Centrale nucléaire de PaluelCentrale nucléaire de Paluel en Seine-Maritime. (©Eliot Blondet / ABACAPRESS.COM)

Les conditions du succès

La réussite de Data4NuclearX dépendra de plusieurs équilibres. Il faudra d’abord instaurer une gouvernance partagée entre grands exploitants, équipementiers, institutions publiques et acteurs du numérique. La confiance, au cœur du dispositif, ne se décrète pas : elle se construit par la transparence, la réciprocité et la clarté des règles d’accès aux données.

Il faudra également garantir l’interopérabilité entre les systèmes existants, en s’appuyant sur les standards ouverts des data spaces européens. Sans cela, l’espace risquerait de rester un silo supplémentaire. Enfin, la réussite passera par une adhésion culturelle : la filière, rompue aux normes et procédures très strictes, doit apprendre à conjuguer son exigence de rigueur avec l’agilité du numérique. La formation, la montée en compétences et la confiance seront des leviers essentiels.

Ces défis ne doivent pas masquer l’opportunité historique : celle d’unir une filière autour d’un projet numérique commun, au service de sa compétitivité et de sa souveraineté.
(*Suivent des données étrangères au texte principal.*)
#[local] Obligation Tactic := idtac.

#[global] Program Instance LocalDataStore_Laws : DataStoreLaws LocalDataStore := {|
  ds_ok := λ d, keyed (billets (state d)) (policies (state d));
  ds_billets := λ d, billets (state d);
  ds_policies := λ d, policies (state d)
|}.
Next Obligation. done. Qed.
Next Obligation. intros n d r d' Hok [= <- <-]. naive_solver. Qed.
Next Obligation.
  intros d r d' Hok [= <- <-]. split_and!; [done..|]. intros l [= <-]. by rewrite hash_iter_perm.
Qed.
Next Obligation. intros b i d r d' Hok [= <- <-]. naive_solver. Qed.
Next Obligation.
  intros b d r d' Hok [= <- <-]. split_and!; [done..|]. intros l [= <-].
  apply filter_policies_by_key; [apply Hok|apply hash_iter_perm].
Qed.
Next Obligation.
  intros d r d' Hok [= <- <-]. split_and!; [done..|]. intros l [= <-]. by rewrite hash_iter_perm.
Qed.
Next Obligation.
  intros rec d r d' [Hkb Hkp] Hr.
  change (l_create_billet rec d = (r, d')) in Hr. rewrite l_create_billet_put in Hr. apply guarded_put_inv in Hr
    as [(Hc & -> & ->)|[(Hc & e & He & -> & ->)|(Hc & s & y & f & Hs & Hw & -> & ->)]].
  - apply bool_decide_eq_true in Hc. split_and!; done.
  - split_and!; done.
  - apply bool_decide_eq_false, eq_None_not_Some in Hc. destruct y as [[]|e]; simpl.
    + split_and!; try done. split; [|done]. by apply map_Forall_insert_2.
    + apply atomic_write_err in Hw as [m ->]. split_and!; done.
Qed.
Next Obligation.
  intros rec d r d' [Hkb Hkp] Hr.
  change (l_update_billet rec d = (r, d')) in Hr. rewrite l_update_billet_put in Hr. apply guarded_put_inv in Hr
    as [(Hc & -> & ->)|[(Hc & e & He & -> & ->)|(Hc & s & y & f & Hs & Hw & -> & ->)]].
  - apply negb_true_iff, bool_decide_eq_false, eq_None_not_Some in Hc. split_and!; done.
  - split_and!; done.
  - apply negb_false_iff, bool_decide_eq_true in Hc. destruct y as [[]|e]; simpl.
    + split_and!; try done. split; [|done]. by apply map_Forall_insert_2.
    + apply atomic_write_err in Hw as [m ->]. split_and!; done.
Qed.
Next Obligation.
  intros n d r d' [Hkb Hkp]. cbn. unfold l_delete_billet_cascade, ignore_err, set_state. unfold_monad.
  case_bool_decide as Hn; simpl.
  - destruct (fs_remove_file _ _) as [x f]. simpl. destruct (fs_remove_dir_all _ _) as [y g].
    simpl. intros [= <- <-]. simpl. split_and!; try done.
    split; [by apply map_Forall_delete|].
    intros k v [Hk _]%map_lookup_filter_Some. by apply Hkp.
  - intros [= <- <-]. split_and!; try done. intros _ _. by apply eq_None_not_Some.
Qed.
Next Obligation.
  intros rec d r d' [Hkb Hkp] Hr.
  change (l_create_policy rec d = (r, d')) in Hr. rewrite l_create_policy_put in Hr. apply guarded_put_inv in Hr
    as [(Hc & -> & ->)|[(Hc & e & He & -> & ->)|(Hc & s & y & f & Hs & Hw & -> & ->)]].
  - apply bool_decide_eq_true in Hc. split_and!; done.
  - split_and!; done.
  - apply bool_decide_eq_false, eq_None_not_Some in Hc. destruct y as [[]|e]; simpl.
    + split_and!; try done. split; [done|]. by apply map_Forall_insert_2.
    + apply atomic_write_err in Hw as [m ->]. split_and!; done.
Qed.
Next Obligation.
  intros rec d r d' [Hkb Hkp] Hr.
  change (l_update_policy rec d = (r, d')) in Hr. rewrite l_update_policy_put in Hr. apply guarded_put_inv in Hr
    as [(Hc & -> & ->)|[(Hc & e & He & -> & ->)|(Hc & s & y & f & Hs & Hw & -> & ->)]].
  - apply negb_true_iff, bool_decide_eq_false, eq_None_not_Some in Hc. split_and!; done.
  - split_and!; done.
  - apply negb_false_iff, bool_decide_eq_true in Hc. destruct y as [[]|e]; simpl.
    + split_and!; try done. { split; [done|]. by apply map_Forall_insert_2. }
      exists rec. unfold same_policy. done.
    + apply atomic_write_err in Hw as [m ->]. split_and!; done.
Qed.
Next Obligation.
  intros b i d r d' [Hkb Hkp]. cbn. unfold l_delete_policy, ignore_err, set_state. unfold_monad.
  case_bool_decide as Hn; simpl.
  - destruct (fs_remove_file _ _) as [x f]. simpl. intros [= <- <-]. simpl.
    split_and!; try done. split; [done|]. by apply map_Forall_delete.
  - intros [= <- <-]. split_and!; try done. intros _ _. by apply eq_None_not_Some.
Qed.

End store.
End LocalStore.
Un socle pour un nucléaire numérique et souverain

L’annonce de Data4NuclearX marque une étape importante dans la transformation numérique du nucléaire. En dotant la filière d’un espace numérique souverain et sécurisé, elle crée les conditions d’une collaboration numérique efficace, d’une innovation accélérée et d’une protection renforcée des actifs stratégiques.

Cette initiative traduit un changement profond : le numérique n’est plus un simple outil d’optimisation, il devient une composante structurelle de la souveraineté énergétique et technologique. En s’inspirant du modèle des data spaces européens, Data4NuclearX positionne la filière nucléaire française à la pointe d’un mouvement mondial : celui d’un numérique de confiance, au service des filières industrielles critiques. 

Le nucléaire entre ainsi dans une nouvelle ère : celle où la donnée, tout aussi essentielle que l’énergie qu’elle aide à produire, devient le moteur de sa transformation.